## WHAT THIS TASK INVOLVES:
Find the string "insertion" in the records and copy each line where it occurs.

[Stored data entries]
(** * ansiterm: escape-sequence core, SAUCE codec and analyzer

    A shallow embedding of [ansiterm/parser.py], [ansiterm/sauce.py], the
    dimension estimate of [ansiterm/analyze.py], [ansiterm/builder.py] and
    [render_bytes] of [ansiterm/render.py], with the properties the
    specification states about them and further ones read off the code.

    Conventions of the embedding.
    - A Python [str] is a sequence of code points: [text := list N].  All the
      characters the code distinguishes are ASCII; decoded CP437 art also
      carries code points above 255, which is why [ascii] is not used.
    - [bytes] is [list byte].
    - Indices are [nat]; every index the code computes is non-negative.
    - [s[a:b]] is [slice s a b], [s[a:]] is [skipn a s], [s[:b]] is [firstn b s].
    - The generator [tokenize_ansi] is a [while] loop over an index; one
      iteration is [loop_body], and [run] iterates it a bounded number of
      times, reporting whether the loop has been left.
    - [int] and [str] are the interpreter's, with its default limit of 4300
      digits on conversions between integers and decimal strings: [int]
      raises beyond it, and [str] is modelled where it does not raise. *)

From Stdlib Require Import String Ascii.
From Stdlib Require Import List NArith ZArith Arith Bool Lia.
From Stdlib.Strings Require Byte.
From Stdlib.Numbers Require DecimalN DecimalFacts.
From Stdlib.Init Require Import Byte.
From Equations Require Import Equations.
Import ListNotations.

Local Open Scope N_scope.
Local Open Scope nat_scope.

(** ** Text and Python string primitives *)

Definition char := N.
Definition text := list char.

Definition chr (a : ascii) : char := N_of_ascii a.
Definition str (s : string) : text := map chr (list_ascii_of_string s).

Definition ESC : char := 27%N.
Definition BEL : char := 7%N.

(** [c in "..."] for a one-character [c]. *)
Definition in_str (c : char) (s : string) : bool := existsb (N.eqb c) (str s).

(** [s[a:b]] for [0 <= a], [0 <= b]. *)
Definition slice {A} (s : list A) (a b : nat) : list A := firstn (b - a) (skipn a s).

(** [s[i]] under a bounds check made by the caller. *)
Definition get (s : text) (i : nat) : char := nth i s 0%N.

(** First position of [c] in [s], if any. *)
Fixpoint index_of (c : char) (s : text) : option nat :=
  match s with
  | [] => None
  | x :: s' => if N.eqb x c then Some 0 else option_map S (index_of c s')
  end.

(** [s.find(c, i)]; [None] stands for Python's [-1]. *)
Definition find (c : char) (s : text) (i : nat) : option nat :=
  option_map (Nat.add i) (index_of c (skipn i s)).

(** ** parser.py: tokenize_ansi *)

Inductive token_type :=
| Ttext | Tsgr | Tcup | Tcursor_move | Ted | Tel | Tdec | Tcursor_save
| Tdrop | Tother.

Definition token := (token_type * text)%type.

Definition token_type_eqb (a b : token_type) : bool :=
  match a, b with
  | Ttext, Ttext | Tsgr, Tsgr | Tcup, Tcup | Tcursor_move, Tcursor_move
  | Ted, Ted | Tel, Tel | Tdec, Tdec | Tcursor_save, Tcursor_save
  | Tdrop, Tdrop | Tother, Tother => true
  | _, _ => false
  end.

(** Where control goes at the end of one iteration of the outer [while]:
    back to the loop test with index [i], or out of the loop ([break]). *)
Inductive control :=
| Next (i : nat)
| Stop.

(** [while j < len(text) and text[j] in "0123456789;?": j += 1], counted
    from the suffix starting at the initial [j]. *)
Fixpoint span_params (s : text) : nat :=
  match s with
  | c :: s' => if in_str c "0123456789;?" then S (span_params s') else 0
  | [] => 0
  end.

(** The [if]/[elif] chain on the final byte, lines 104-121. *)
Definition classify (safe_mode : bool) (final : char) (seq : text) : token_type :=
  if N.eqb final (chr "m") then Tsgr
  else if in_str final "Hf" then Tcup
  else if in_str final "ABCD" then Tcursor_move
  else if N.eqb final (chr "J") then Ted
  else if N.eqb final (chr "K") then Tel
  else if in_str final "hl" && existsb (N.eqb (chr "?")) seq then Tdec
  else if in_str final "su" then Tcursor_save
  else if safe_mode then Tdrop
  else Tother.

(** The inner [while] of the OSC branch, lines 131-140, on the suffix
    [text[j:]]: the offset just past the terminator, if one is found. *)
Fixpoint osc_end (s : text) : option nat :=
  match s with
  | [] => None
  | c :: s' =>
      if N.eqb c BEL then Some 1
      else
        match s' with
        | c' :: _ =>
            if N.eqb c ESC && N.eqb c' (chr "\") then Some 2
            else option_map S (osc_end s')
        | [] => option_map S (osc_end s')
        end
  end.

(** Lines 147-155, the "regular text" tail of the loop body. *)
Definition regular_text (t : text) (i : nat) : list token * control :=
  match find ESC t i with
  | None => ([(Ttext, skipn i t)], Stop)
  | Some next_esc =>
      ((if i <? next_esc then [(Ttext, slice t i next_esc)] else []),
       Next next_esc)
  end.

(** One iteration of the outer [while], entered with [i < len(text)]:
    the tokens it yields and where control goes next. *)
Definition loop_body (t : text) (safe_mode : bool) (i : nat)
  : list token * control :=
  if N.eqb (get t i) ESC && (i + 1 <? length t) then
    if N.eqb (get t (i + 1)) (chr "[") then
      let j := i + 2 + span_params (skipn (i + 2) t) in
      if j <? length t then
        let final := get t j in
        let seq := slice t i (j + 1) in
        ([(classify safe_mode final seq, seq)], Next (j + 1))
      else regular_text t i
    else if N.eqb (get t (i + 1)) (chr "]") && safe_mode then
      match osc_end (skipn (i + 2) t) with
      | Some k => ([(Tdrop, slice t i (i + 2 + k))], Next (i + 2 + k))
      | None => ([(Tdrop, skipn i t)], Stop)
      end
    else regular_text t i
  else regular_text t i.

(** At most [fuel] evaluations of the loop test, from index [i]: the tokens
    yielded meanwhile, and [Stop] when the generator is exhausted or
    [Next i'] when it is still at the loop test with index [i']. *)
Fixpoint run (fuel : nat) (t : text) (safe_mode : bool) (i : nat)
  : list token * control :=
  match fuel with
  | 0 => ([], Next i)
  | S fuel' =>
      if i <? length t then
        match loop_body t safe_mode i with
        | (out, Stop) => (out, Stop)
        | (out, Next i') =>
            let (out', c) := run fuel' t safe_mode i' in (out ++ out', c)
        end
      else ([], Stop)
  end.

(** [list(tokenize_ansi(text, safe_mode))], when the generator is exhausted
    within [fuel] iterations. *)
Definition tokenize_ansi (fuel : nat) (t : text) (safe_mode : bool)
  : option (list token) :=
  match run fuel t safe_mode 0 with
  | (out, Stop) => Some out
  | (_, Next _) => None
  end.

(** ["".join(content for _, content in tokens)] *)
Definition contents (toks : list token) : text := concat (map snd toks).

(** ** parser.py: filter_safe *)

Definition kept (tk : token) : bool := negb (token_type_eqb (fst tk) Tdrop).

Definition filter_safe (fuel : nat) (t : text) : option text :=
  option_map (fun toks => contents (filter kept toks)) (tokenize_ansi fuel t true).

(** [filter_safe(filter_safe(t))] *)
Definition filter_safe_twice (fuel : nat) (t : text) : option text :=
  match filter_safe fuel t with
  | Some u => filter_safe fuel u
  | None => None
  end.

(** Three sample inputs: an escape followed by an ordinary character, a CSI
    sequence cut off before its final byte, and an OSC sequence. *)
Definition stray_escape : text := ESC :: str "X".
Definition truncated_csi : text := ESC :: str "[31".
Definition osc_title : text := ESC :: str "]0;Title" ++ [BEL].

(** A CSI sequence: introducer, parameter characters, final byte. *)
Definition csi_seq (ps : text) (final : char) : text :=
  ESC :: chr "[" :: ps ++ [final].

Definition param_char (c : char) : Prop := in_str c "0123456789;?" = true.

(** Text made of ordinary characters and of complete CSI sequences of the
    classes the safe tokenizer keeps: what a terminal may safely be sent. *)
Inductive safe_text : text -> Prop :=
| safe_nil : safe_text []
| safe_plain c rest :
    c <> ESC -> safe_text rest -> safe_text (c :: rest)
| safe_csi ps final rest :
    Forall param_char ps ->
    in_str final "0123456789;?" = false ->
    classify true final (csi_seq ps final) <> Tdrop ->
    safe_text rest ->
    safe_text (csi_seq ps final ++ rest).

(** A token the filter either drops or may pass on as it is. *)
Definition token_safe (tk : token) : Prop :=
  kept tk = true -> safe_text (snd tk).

...

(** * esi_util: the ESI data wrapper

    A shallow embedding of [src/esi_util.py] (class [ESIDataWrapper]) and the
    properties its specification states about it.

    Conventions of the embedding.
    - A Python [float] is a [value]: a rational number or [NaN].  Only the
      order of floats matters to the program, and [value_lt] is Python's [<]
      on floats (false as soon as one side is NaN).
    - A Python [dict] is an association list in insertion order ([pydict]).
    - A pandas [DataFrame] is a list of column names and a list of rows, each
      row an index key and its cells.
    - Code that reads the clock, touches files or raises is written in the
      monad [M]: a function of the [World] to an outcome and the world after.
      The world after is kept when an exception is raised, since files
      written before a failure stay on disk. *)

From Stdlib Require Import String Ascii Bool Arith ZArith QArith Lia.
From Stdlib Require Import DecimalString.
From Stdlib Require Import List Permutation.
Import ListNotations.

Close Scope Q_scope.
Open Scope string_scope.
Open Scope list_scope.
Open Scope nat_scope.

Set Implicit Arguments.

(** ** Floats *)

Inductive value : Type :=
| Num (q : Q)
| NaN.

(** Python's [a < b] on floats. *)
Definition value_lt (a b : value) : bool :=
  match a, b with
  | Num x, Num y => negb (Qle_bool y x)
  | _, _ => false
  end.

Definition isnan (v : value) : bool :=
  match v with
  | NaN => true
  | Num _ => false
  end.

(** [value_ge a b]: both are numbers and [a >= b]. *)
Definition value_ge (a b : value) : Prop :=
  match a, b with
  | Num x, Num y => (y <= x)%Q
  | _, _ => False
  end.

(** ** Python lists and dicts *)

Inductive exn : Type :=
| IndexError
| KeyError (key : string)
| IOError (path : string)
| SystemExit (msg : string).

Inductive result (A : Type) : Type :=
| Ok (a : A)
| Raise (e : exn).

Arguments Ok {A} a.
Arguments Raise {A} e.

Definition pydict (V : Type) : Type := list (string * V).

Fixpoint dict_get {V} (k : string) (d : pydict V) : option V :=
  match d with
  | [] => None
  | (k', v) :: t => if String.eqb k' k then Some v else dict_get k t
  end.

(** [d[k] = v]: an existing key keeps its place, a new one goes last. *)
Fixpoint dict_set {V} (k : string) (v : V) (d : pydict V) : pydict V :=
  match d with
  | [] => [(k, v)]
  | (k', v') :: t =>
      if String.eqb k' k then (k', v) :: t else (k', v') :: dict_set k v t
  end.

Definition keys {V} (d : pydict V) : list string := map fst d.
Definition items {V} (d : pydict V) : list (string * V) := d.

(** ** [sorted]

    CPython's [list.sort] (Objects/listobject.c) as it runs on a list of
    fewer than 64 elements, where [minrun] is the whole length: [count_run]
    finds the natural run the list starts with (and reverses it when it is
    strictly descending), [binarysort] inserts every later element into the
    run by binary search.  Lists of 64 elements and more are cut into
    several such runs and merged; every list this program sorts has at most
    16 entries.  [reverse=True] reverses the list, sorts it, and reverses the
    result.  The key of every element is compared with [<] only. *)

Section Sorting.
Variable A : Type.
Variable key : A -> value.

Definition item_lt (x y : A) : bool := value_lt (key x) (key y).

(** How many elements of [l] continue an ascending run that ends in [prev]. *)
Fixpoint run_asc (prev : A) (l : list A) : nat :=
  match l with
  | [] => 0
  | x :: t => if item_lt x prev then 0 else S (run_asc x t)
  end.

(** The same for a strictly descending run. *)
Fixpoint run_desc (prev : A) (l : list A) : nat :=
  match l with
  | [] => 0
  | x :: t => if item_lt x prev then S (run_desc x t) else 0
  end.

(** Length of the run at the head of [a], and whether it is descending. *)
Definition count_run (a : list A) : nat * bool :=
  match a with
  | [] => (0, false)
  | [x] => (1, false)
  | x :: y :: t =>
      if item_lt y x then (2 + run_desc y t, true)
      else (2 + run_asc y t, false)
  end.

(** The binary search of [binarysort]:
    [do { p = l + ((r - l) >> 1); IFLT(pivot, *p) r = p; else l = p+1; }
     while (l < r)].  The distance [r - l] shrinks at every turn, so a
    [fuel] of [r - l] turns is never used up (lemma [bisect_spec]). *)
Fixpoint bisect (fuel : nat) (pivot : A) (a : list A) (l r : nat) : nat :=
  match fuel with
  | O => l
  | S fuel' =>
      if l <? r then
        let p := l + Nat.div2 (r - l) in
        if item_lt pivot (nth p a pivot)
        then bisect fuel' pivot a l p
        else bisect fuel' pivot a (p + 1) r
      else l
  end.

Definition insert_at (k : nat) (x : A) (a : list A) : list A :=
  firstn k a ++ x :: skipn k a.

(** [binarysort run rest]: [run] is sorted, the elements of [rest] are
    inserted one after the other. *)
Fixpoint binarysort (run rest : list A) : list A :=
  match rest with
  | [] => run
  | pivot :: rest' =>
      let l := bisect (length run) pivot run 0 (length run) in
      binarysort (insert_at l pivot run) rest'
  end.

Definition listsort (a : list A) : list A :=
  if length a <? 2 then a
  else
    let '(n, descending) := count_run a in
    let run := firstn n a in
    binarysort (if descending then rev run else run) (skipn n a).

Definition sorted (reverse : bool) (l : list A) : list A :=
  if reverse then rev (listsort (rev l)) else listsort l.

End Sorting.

==

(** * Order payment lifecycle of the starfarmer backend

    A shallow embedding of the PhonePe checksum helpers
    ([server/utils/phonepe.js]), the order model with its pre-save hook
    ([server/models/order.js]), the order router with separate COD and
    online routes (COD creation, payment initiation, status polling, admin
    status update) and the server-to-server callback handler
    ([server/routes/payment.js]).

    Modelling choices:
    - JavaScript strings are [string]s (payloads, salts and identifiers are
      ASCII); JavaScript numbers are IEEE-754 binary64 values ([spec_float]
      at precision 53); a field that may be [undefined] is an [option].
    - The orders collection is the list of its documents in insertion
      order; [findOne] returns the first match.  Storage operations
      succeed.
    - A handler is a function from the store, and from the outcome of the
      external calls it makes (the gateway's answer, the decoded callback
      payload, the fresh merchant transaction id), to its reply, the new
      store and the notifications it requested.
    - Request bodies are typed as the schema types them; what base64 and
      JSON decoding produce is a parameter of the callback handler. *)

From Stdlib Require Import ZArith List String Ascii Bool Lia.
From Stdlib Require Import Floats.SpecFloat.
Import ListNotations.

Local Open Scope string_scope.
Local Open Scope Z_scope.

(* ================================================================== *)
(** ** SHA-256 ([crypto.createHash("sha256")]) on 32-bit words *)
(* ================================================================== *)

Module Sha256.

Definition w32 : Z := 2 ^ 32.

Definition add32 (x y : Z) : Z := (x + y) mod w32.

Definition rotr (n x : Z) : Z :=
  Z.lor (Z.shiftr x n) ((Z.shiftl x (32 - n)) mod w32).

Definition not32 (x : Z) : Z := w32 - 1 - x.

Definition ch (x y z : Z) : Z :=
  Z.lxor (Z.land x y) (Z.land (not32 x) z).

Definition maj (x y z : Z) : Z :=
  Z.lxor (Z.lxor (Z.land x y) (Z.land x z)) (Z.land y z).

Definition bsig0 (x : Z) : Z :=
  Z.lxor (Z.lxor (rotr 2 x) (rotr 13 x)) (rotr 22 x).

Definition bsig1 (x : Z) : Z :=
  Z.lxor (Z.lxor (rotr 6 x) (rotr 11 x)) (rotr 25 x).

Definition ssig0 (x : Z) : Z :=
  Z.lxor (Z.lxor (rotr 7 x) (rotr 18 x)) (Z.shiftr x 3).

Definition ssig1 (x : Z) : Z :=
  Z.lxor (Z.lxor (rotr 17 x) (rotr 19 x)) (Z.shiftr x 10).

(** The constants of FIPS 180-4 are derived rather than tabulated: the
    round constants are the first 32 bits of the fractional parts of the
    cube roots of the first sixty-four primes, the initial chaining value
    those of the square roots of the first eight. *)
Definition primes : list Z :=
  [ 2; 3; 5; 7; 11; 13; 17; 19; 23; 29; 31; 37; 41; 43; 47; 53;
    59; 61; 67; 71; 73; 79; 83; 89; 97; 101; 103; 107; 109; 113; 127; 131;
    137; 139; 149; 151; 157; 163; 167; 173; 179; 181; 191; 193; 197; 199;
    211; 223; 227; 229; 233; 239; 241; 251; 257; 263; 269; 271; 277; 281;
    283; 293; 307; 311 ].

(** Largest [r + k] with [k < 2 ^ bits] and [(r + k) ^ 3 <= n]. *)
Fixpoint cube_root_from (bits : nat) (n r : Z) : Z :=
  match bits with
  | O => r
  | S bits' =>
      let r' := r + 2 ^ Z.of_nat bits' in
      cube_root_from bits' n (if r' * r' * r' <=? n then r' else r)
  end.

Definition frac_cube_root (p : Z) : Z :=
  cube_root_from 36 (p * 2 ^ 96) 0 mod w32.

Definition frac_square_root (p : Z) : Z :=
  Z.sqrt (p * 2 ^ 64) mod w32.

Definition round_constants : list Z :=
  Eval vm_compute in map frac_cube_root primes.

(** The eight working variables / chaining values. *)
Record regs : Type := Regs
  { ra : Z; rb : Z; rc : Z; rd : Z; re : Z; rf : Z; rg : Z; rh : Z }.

## YOUR RESPONSE:
    - A Python [dict] is an association list in insertion order ([pydict]).
    - The orders collection is the list of its documents in insertion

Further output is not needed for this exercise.